Dangerous words are, “I would never…” and as I consider the situations of the leaders who have failed – Bob Coy, Doug Phillips, CJ Mahaney, Bill Gothard, Mark Driscoll and John Crist – I fear for my own blind pride. I fear that somehow I would reach a stage where what I believe and who I am have distilled so long they’ve separated like oil and water, and I am united again only by being shaken to my core. It’s a healthy fear. It’s the fear of God.
“The fear of the Lord is the beginning of knowledge; fools despise wisdom and instruction.” (Prov. 1:7)
“The fear of the Lord is hatred of evil. Pride and arrogance and the way of evil and perverted speech I hate.” (Prov. 8:13)
“And do not fear those who kill the body but cannot kill the soul. Rather fear him who can destroy both soul and body in hell.” (Matt. 10:28)

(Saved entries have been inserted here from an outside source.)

Lemma got_hit a st i x y st' :
  cacheR a st -> (i < NBUF)%nat -> bufs st !! i = Some x -> buf_for a x -> slocked (block x) = 0 ->
  y = set_block (mkSl 1 (slname (block x)) me) (set_refcnt (u32 (refcnt x + 1)) x) ->
  bufs st' = <[i := y]> (bufs st) -> disk st' = disk st -> dwrites st' = dwrites st ->
  got_buf a (blockno x) st i st'.
Proof.
  intros HR Hi Hx Hf Hl Hy Hs Hd Hw.
  pose proof (bf_lock _ _ Hf) as [(_ & Hr & Hh)|(? & _)]; [|congruence].
  pose proof (bf_dev _ _ Hf) as Hdv. split; [done|]. split; [|split; [|split; [done|]]].
  - apply (cacheR_upd_same a _ st st' i x y); try done; try (by subst y);
      [rewrite Hd; apply HR|rewrite Hw; apply HR|apply a_ok_hold, HR|apply off_a_hold|].
    subst y. destruct Hf as [F1 F2 F3 F4 F5 F6 F7]. constructor; simpl; try done.
    right. rewrite Hr. split; [done|]. split; [done|]. by rewrite lookup_insert_eq.
  - apply (keeps_insert _ _ _ i x y); [done|done|]. by subst y.
  - exists y. subst y. split; [|done]. rewrite Hs. apply list_lookup_insert_eq. by eapply lookup_lt_Some.
Qed.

I’m not afraid of God Himself, because I know He is warm and affectionate (Is. 40:11; Hos. 11:3-4) and wants the best for me (Lam. 3:22; Rom. 12:1-2). But I fear the consequences of setting myself ahead of Him, because that is what sin is: assuming the role of God in my own life.
It is blinding pride that leads to a false sense of security. So often sin presents itself to us clothed in trust and goodness; not quite bad, but just enough to ‘loosen up’. Sin makes us think our faith is law and our relationship is rules and tells us to take a break from it all because we deserve it. We’ve been good pilgrims thus far; why not take a jaunt down another path?
But it isn’t safe. And as soon as I think it is, I’m in the gravest danger.
However, there is hope:
“In the fear of the Lord one has strong confidence, and his children will have a refuge.” (Prov. 14:6)
Isn’t it like the Lord to provide the way out? As we reverence Him we are preserved within that very relationship, with strong confidence of our standing. Not only is this promise to us – today – but to our children, in the future. His people are shielded by the righteousness Christ gave to us when we accepted His gift of salvation. The shield of perfection that marked his earthly life was placed around us so the condemnation we deserved would pin Him to the cross in our stead. It is out of gratitude for Grace that we are a moral people.
But the moment I remove the shield of righteousness from hedging my heart, I am open to every kind of failure.
What we can do? We can learn from this example. We aren’t safe in our ‘little sins’. In fact, we are dangerously numbed by them, little by little, with each successive acceptance of the lesser. I know from example, and I know from experience.
I want to be preserved from this kind of fall, but I know I have all the potential for it. The solution?
I’m only as safe from sin as I am close to Christ.
We can’t just know about him. We can’t just talk about him. We have to know Him.
“I am the true vine, and my Father is the vinedresser. Every branch in me that does not bear fruit he takes away, and every branch that does bear fruit he prunes, that it may bear more fruit. Already you are clean because of the word that I have spoken to you. Abide in me, and I in you. As the branch cannot bear fruit by itself, unless it abides in the vine, neither can you, unless you abide in me.” (John 15:1-4)
Abide, and stay abiding. In His love we are both saved… and safe.